Buda is a commuter town south of Austin. Commercial development along the I-35 corridor, such as the Cabela's sporting goods store, has increased city sales tax revenue, and city leaders hope that further revitalization of downtown Buda will attract tourists and residents to the Main Street area.

Buda attracts national attention for its lighthearted wiener dog races, organized every April by the Buda Lions Club. Rooster Teeth Productions, the creators of the machinima series Red vs. Blue and The Strangerhood, had its office in Buda until moving back to Austin.

==Government==
Buda is a home rule city with a council-manager form of government. Other governmental entities include the Buda Planning and Zoning Commission, the Historical Commission, the Parks Commission, the Board of Adjustments and the Economic Development Corporation. Citizen Groups active in local politics include the Buda Area Chamber of Commerce and the Buda Downtown Merchants Association.

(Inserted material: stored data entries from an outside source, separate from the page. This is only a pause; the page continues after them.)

Lemma segment_size_of_row_witness :
  snd (create_segment_table "u" "f" 4 1000000 EtagNone ∅)
  = Ok {| dic_url := "u"; dic_segments := 4;
          dic_rows :=
            [ Segment 0 249999 250000 "f.0.bin";
              Segment 250000 499999 250000 "f.1.bin";
              Segment 500000 749999 250000 "f.2.bin";
              Segment 750000 1000000 250000 "f.3.bin" ] |} /\
  250000 = 1000000 - 750000 /\
  250000 = 249999 - 0 + 1.
Proof.
  assert (snd (create_segment_table "u" "f" 4 1000000 EtagNone ∅)
          = Ok {| dic_url := "u"; dic_segments := 4;
                  dic_rows :=
                    [ Segment 0 249999 250000 "f.0.bin";
                      Segment 250000 499999 250000 "f.1.bin";
                      Segment 500000 749999 250000 "f.2.bin";
                      Segment 750000 1000000 250000 "f.3.bin" ] |}) as H
    by reflexivity.
  split; [exact H|]. split.
  - exact (segment_size_of_row "u" "f" 4 1000000 EtagNone ∅ _ 3
             (Segment 750000 1000000 250000 "f.3.bin") H eq_refl).
  - exact (segment_size_of_row "u" "f" 4 1000000 EtagNone ∅ _ 0
             (Segment 0 249999 250000 "f.0.bin") H eq_refl).
Defined.

(** C5 as stated fails: in the table for [size = 1,000,000] and 4
    segments, row 0 is not the last row and its [segment_size] is
    [end - start + 1], and row 3 is the last row and its [segment_size] is
    [end - start]. *)
Lemma segment_size_of_row_swapped :
  exists dic first last,
    snd (create_segment_table "u" "f" 4 1000000 EtagNone ∅) = Ok dic /\
    dic_rows dic !! 0%nat = Some first /\
    dic_rows dic !! 3%nat = Some last /\
    dic_segments dic - 1 = 3 /\
    segment_size first <> end_ first - start first /\
    segment_size last <> end_ last - start last + 1.
Proof.
  eexists _, _, _. split; [by vm_compute|].
  split; [reflexivity|]. split; [reflexivity|]. by vm_compute.
Qed.

(** The last boundary is [int(partition_size * segments)], which the two
    roundings of [size / segments] and of the product can leave at
    [size - 1]: for 50 MiB + 10 bytes in 11 segments the last row ends at
    [size - 1] and the sizes of the rows add up to [size - 1]. *)
Example last_boundary_rounded_down :
  exists dic last,
    snd (create_segment_table "u" "f" 11 52428810 EtagNone ∅) = Ok dic /\
    dic_segments dic = 11 /\
    dic_rows dic !! 10%nat = Some last /\
    (start last, end_ last, segment_size last) = (47662554, 52428809, 4766255) /\
    foldr Z.add 0 (segment_size <$> dic_rows dic) = 52428810 - 1.
Proof.
  eexists _, _. split; [by vm_compute|].
  split; [reflexivity|]. split; [reflexivity|]. by vm_compute.
Qed.

(** C7, as amended.  With a truthy [etag] and a size in [[0, 2^1023)], a
    second call with the same [url], [filepath], [size] and [etag] on the
    manifests that the first call left returns what the first call
    returned, whatever the segment counts requested, and leaves the
    manifests as they are. *)
Theorem replanning_idempotent url filepath size etag fs segments1 segments2 :
  truthy etag = true ->
  0 <= size < 2 ^ 1023 ->
  let first := create_segment_table url filepath segments1 size etag fs in
  create_segment_table url filepath segments2 size etag (fst first) = first.
Proof.
  intros Ht Hs first. unfold first, create_segment_table.
  rewrite !clamp_spec by done.
  set (c1 := if (5 <? segments1) && _ then 5 else segments1).
  set (c2 := if (5 <? segments2) && _ then 5 else segments2).
  cbn [fst]. rewrite lookup_insert_eq.
  assert (forall c n, resume url etag c (Some (Manifest url etag n)) = n) as Hr.
  { intros c n. unfold resume. cbn [m_url m_etag m_segments].
    by rewrite Ht, !bool_decide_eq_true_2. }
  rewrite Hr. by rewrite insert_insert_eq.
Qed.

Lemma replanning_idempotent_witness :
  truthy (EtagStr "v1") = true /\
  0 <= 10 < 2 ^ 1023 /\
  create_segment_table "u" "f" 3 10 (EtagStr "v1")
    (fst (create_segment_table "u" "f" 2 10 (EtagStr "v1") ∅))
  = create_segment_table "u" "f" 2 10 (EtagStr "v1") ∅.
Proof.
  assert (0 <= 10 < 2 ^ 1023) as H by (by vm_compute).
  refine (conj eq_refl (conj H _)).
  exact (replanning_idempotent "u" "f" 10 (EtagStr "v1") ∅ 2 3 eq_refl H).
Defined.

(** C7 as stated fails: without an [etag] the manifest of the first call
    is not adopted, and a second call that requests another count returns
    another table. *)
Lemma replanning_without_etag :
  snd (create_segment_table "u" "f" 3 10 EtagNone
         (fst (create_segment_table "u" "f" 2 10 EtagNone ∅)))
  <> snd (create_segment_table "u" "f" 2 10 EtagNone ∅).
Proof. by vm_compute. Qed.

(** C8, as amended.  Without a truthy [etag] no manifest is adopted: the
    segment count is the clamped request, whatever manifest exists, and
    the manifest is overwritten with it. *)
Theorem no_etag_no_resume url filepath segments size etag fs :
  truthy etag = false ->
  effective_segments url filepath segments size etag fs = clamp segments size /\
  forall n, clamp segments size = Ok n ->
    create_segment_table url filepath segments size etag fs
    = (<[progress_path filepath := Manifest url etag n]> fs,
       build_table url filepath n size).
Proof.
  intros Ht.
  assert (forall c, resume url etag c (fs !! progress_path filepath) = c) as Hr.
  { intros c. unfold resume. rewrite Ht. by destruct (fs !! _). }
  split.
  - unfold effective_segments. destruct (clamp segments size); [|done].
    simpl. by rewrite Hr.
  - intros n Hn. unfold create_segment_table. rewrite Hn. by rewrite Hr.
Qed.

Lemma no_etag_no_resume_witness :
  truthy EtagNone = false /\
  effective_segments "u" "f" 2 10 EtagNone
    {[ "f.json" := Manifest "u" EtagNone 3 ]}
  = clamp 2 10.
Proof.
  split; [reflexivity|].
  exact (proj1 (no_etag_no_resume "u" "f" 2 10 EtagNone
                  {[ "f.json" := Manifest "u" EtagNone 3 ]} eq_refl)).
Defined.

(** C8 as stated fails: a manifest with the same [url] records 3 segments,
    no [etag] is supplied, 2 segments are requested, and the table has 2
    segments. *)
Lemma no_etag_manifest_ignored :
  exists dic,
    snd (create_segment_table "u" "f" 2 10 EtagNone
           {[ "f.json" := Manifest "u" EtagNone 3 ]}) = Ok dic /\
    dic_segments dic = 2 /\ dic_segments dic <> 3.
Proof. eexists. split; [by vm_compute|]. by vm_compute. Qed.

(** C9, as amended.  For a size in [[0, 2^1023)] the request is clamped to
    5 when it is above 5 and the size is below 50 MB, and left as it is
    otherwise; the effective count is this clamped value unless a
    manifest is adopted, whose count replaces it.  In particular 10 MB
    and a request of 10 give 5 when there is no manifest. *)
Theorem segment_count_clamp url filepath segments size etag fs :
  0 <= size < 2 ^ 1023 ->
  let clamped :=
    if (5 <? segments) && (size <? 50 * MEGABYTE) then 5 else segments in
  clamp segments size = Ok clamped /\
  effective_segments url filepath segments size etag fs
  = Ok (resume url etag clamped (fs !! progress_path filepath)) /\
  (fs !! progress_path filepath = None ->
   effective_segments url filepath segments size etag fs = Ok clamped).
Proof.
  intros Hs clamped. unfold effective_segments.
  rewrite clamp_spec by done. fold clamped.
  split_and!; [done..|]. by intros ->.
Qed.

Lemma segment_count_clamp_witness :
  0 <= 10 * MEGABYTE < 2 ^ 1023 /\
  effective_segments "u" "f" 10 (10 * MEGABYTE) EtagNone ∅ = Ok 5.
Proof.
  assert (0 <= 10 * MEGABYTE < 2 ^ 1023) as H by (by vm_compute).
  split; [exact H|].
  exact (proj2 (proj2 (segment_count_clamp "u" "f" 10 (10 * MEGABYTE)
                         EtagNone ∅ H)) eq_refl).
Defined.

(** C9 as stated fails: 10 segments are requested for 10 MB, a manifest
    with the same [url] and [etag] records 8 segments, and the effective
    count is 8. *)
Lemma segment_count_from_manifest :
  5 < 10 /\ 10 * MEGABYTE < 50 * MEGABYTE /\
  effective_segments "u" "f" 10 (10 * MEGABYTE) (EtagStr "v1")
    {[ "f.json" := Manifest "u" (EtagStr "v1") 8 ]} = Ok 8 /\
  exists dic,
    snd (create_segment_table "u" "f" 10 (10 * MEGABYTE) (EtagStr "v1")
           {[ "f.json" := Manifest "u" (EtagStr "v1") 8 ]}) = Ok dic /\
    dic_segments dic = 8 /\ length (dic_rows dic) = 8%nat.
Proof.
  split_and!; [done|done|by vm_compute|].
  eexists. split; [by vm_compute|]. by vm_compute.
Qed.

(** ** Sizes and counts that are not a plan *)

Lemma binary_round_aux_sign s1 s2 m e l :
  PyFloat.is_infinity (binary_round_aux 53 1024 s1 m e l)
  = PyFloat.is_infinity (binary_round_aux 53 1024 s2 m e l).
Proof.
  unfold binary_round_aux.
  destruct (shr_fexp 53 1024 m e l) as [mrs' e'].
  destruct (shr_fexp 53 1024 _ e' loc_Exact) as [mrs'' e''].
  destruct (shr_m mrs''); [done| |done].
  by destruct (e'' <=? 1024 - 53).
Qed.

Lemma int_truediv_negative size n :
  0 <= size < 2 ^ 1023 -> - 2 ^ 52 <= n < 0 ->
  exists p, PyFloat.int_truediv size n = Ok p.
Proof.
  intros Hs Hn. unfold PyFloat.int_truediv.
  assert ((n =? 0) = false) as -> by (apply Z.eqb_neq; lia).
  destruct n as [|pn|pn]; try lia.
  destruct size as [|ps|ps]; try lia.
  { by eexists. }
  destruct (partition_size_normal (Z.pos ps) (Z.pos pn) ltac:(lia) ltac:(lia))
    as (p & Hp & Hnp & _).
  unfold PyFloat.int_truediv in Hp.
  assert ((Z.pos pn =? 0) = false) as Hz by done. rewrite Hz in Hp.
  unfold PyFloat.exact, SFdiv, PyFloat.prec, PyFloat.emax in *.
  destruct (SFdiv_core_binary 53 1024 (Z.pos ps) 0 (Z.pos pn) 0)
    as [[mz ez] lz].
  rewrite (binary_round_aux_sign _ (xorb false false)).
  destruct (PyFloat.is_infinity _); [done|]. by eexists.
Qed.

Lemma segment_entry_empty filepath n i :
  1 <= n <= 2 ^ 52 -> 0 <= i < n ->
  segment_entry filepath n (S754_zero false) i = Ok (empty_row filepath n i).
Proof.
  intros Hn Hi.
  assert (forall j, 0 <= j <= n ->
            (do f <- PyFloat.mul_int (S754_zero false) j; PyFloat.int_of_float f)
            = Ok 0) as Hz.
  { intros j Hj. destruct (Z.eq_dec j 0) as [->|Hne]; [done|].
    destruct (float_of_int_normal j) as (f & Hf & Hnf & _); [lia|..].
    - rewrite rnd_exact_int; [|change (2 ^ 53) with (2 * 2 ^ 52); lia|unfold K; lia].
      assert (2 ^ (1024 + K) = 2 ^ 1024 * 2 ^ K) as ->
        by (apply Z.pow_add_r; unfold K; lia).
      apply Z.mul_lt_mono_pos_r; [apply pow2_K_pos|].
      eapply Z.le_lt_trans; [apply Hj|].
      eapply Z.le_lt_trans; [apply Hn|]. by vm_compute.
    - unfold PyFloat.mul_int. rewrite Hf. simpl rbind.
      by destruct (fnormal_inv f Hnf) as (m & e & -> & _). }
  unfold segment_entry.
  pose proof (Hz i ltac:(lia)) as Hs. pose proof (Hz (i + 1) ltac:(lia)) as He.
  destruct (PyFloat.mul_int _ i) as [fs|]; [|done]. simpl in Hs.
  destruct (PyFloat.mul_int _ (i + 1)) as [fe|]; [|done]. simpl in He.
  simpl rbind. rewrite Hs. simpl rbind. rewrite He. done.
Qed.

In November 2007, Buda citizens adopted a home rule charter by a margin of 77.85 percent, allowing the city to transition from general law to home rule.

==Education==
Buda is served by the Hays Consolidated Independent School District. Buda Elementary, built in 1885, sits just outside Main Street and serves 500 students from the Buda area. Buda students attend Carpenter Hill Elementary School, Elm Grove Elementary School, Dahlstrom Middle School, Jack C. Hays High School, and Moe and Gene Johnson High School.

==Notable people==

- Gary Clarke, retired actor, co-starred on The Virginian, 1962–1964
- Jen Hatmaker, author, blogger
- Tex Hughson, Boston Red Sox pitcher
- Samuel Ealy Johnson Jr., Texas state legislator and father of President Lyndon Johnson
- Donald K. Muchow, Rear Admiral and former U.S. Navy Chief of Chaplains (1994–1997)
- Tommy Shannon, musician and former bass player of Stevie Ray Vaughan Double Trouble.